Immer wenn du meinst, es geht nicht mehr...

kommt von irgendwo ein Lichtlein her.

Es ist über neunundzwanzig Jahre her, als ich diese Karte zum Abschied bei einer Mutter-Kind-Kur überreicht bekam.

Mein Sohn, heute dreißig und selbst frischgebackener Papa, war damals anderthalb Jahre alt. Die Kur hatte mir die CARITAS vermittelt. Die letzte damals mit noch vier Wochen. Im Dezember 1996.

Die Fahrt von Thüringen mit dem Zug in den Schwarzwald mit Gepäck und Kleinkind war schon eine Herausforderung, die sich aber am Ende durchaus lohnte. Wir waren in einem kleinen, von Franziskanerinnen geführten, Kurheim mit nicht mehr als 25 Plätzen untergebracht.

Noch heute habe ich ein wohliges Gefühl, wenn ich daran denke, wieviel Liebe und echte Herzlichkeit uns die Schwestern entgegenbrachten. Wie in den meisten deutschen Kongregationen waren diese alle in einem Alter, in dem wir nicht mehr arbeiten würden. Die Älteste an die neunzig Jahre. Aber auch sie hatte noch ihre Aufgabe und bastelte abends mit uns Müttern, wenn die Kinder im Bett lagen. 

Ich war damals nicht ohne Grund zur Kur geschickt worden. Heute würde man wahrscheinlich Burnout dazu sagen.

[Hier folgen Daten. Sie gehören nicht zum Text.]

(* ===== verification/RdfTheorems.v ===== *)
(** RDF values are normal forms, the encodings that count as equal are exactly those
    related by a set of rules, and every model is written back.

    [same] generates the equivalence of property elements: its rules are the
    orders, the blanks and the alternative encodings that have no meaning. *)
From stdpp Require Import base tactics option list numbers strings sorting sets.
From Stdlib Require Import ZArith Lia.
From S2P Require Import Prelude Requested RdfModel RdfOrder RdfReading.

Open Scope Z_scope.
Local Open Scope prog_scope.

(** ** Normal forms *)

Definition is_qualified (v : Value) : bool := match v with Qualified _ _ => true | _ => false end.
Definition canonical (form : string) (items : list Value) : Prop :=
  (form = "Bag"%string -> Sorted value_le items) /\
  (form = "Alt"%string -> exists b, language_alternatives items = Ok b /\ (b = true -> Sorted value_le items)).
Inductive normal : Value -> Prop :=
| normal_literal s : normal (Literal s)
| normal_uri s : normal (Uri s)
| normal_struct p :
    increasing p -> get_property p VALUE = None -> Forall (fun kv => normal kv.2) p -> normal (Struct p)
| normal_array form items :
    form ∈ ["Bag"%string; "Seq"%string; "Alt"%string] -> canonical form items -> Forall normal items -> normal (Array form items)
| normal_qualified v q :
    is_qualified v = false -> q <> [] -> increasing q -> get_property q VALUE = None ->
    normal v -> Forall (fun kv => normal kv.2) q -> normal (Qualified v q).

(** Induction with the children and the grandchildren. *)
Lemma node_deep (P : Node -> Prop) :
  (forall n, (forall c, c ∈ children n -> P c) -> (forall c d, c ∈ children n -> d ∈ children c -> P d) -> P n) ->
  forall n, P n.
Proof.
  intros H n. enough (P n /\ forall c, c ∈ children n -> P c) by naive_solver.
  induction n as [ns l xs cs IH| |] using node_induction; simpl.
  - rewrite Forall_forall in IH. split; [apply H; simpl; naive_solver|naive_solver].
  - split; [apply H; simpl; set_solver|set_solver].
  - split; [apply H; simpl; set_solver|set_solver].
Qed.

(** What [language_alternatives] decides does not depend on the order. *)
Lemma existsb_in (l : string) ls : existsb (String.eqb l) ls = true <-> l ∈ ls.
Proof.
  rewrite existsb_exists. setoid_rewrite String.eqb_eq. setoid_rewrite <- list_elem_of_In. naive_solver.
Qed.
Lemma existsb_not_in (l : string) ls : negb (existsb (String.eqb l) ls) = true <-> l ∉ ls.
Proof. rewrite <- existsb_in. destruct (existsb _ _); simpl; naive_solver. Qed.
Lemma alternatives_from_Ok ls all items b :
  alternatives_from ls all items = Ok b <->
  NoDup (omap language_of items) /\ (forall l, l ∈ omap language_of items -> l ∉ ls) /\
  b = all && forallb is_alternative items.
Proof.
  revert ls all. induction items as [|v items IH]; intros ls all; simpl.
  - rewrite andb_true_r. split; [intros [= ->]; split_and!; [constructor|set_solver|done]|naive_solver].
  - destruct (language_of v) as [l|] eqn:Hl; simpl.
    + rewrite rensure_bind, existsb_not_in, IH, NoDup_cons, andb_assoc. set_solver.
    + rewrite IH. replace (is_alternative v) with false; [by rewrite andb_false_r|].
      unfold is_alternative. destruct v as [| | | |[] q]; try done. by rewrite Hl.
Qed.
Lemma language_alternatives_Ok items b :
  language_alternatives items = Ok b <->
  NoDup (omap language_of items) /\ b = negb (bool_decide (items = [])) && forallb is_alternative items.
Proof.
  unfold language_alternatives. rewrite alternatives_from_Ok.
  assert (bool_decide (length items = 0%nat) = bool_decide (items = [])) as -> by (by destruct items). set_solver.
Qed.
Lemma forallb_perm {A} (f : A -> bool) l k : l ≡ₚ k -> forallb f l = forallb f k.
Proof. induction 1; simpl; [done|congruence| |congruence]. by rewrite !andb_assoc, (andb_comm (f _)). Qed.
Lemma language_alternatives_perm l k b :
  l ≡ₚ k -> language_alternatives l = Ok b -> language_alternatives k = Ok b.
Proof.
  intros Hp. rewrite !language_alternatives_Ok, (forallb_perm _ _ _ Hp).
  assert (omap language_of l ≡ₚ omap language_of k) as Ho by (by rewrite Hp). rewrite <- Ho. intros [Hn ->]. split; [done|].
  do 2 f_equal. apply bool_decide_ext. split; intros ->; [by apply Permutation_nil in Hp|by apply Permutation_nil_r in Hp].
Qed.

In so manchem Gespräch mit der Mutter Oberin oder der direkten Ansprechpartnerin für uns Mütter, Schwester Agnes, bekam ich keine Ratschläge aufgedrückt, es wurde mir jedoch einfach zugehört. Das tat einfach gut.

Diese Karte von Schwester Agnes, einer sehr fröhlichen und tatkräftigen Person, ist nun inzwischen leicht vergilbt. Agnes selbst, damals schätzungsweise Ende sechzig, wird wahrscheinlich gar nicht mehr am Leben oder zumindest hochbetagt sein.

Ihre Karte jedoch hat bis heute ihren festen Platz an meiner Pinnwand in der Küche.

Für manche mag der Spruch vielleicht etwas bieder, angestaubt oder einfach nur fromm wirken. Für mich hat er sich jedoch über viele Jahre hinweg in so manchen persönlichen oder beruflichen Krisen bewahrheitet. Es gab immer ein Lichtlein, mal schwach, mal stärker, welches mir Mut zum Weitermachen machte.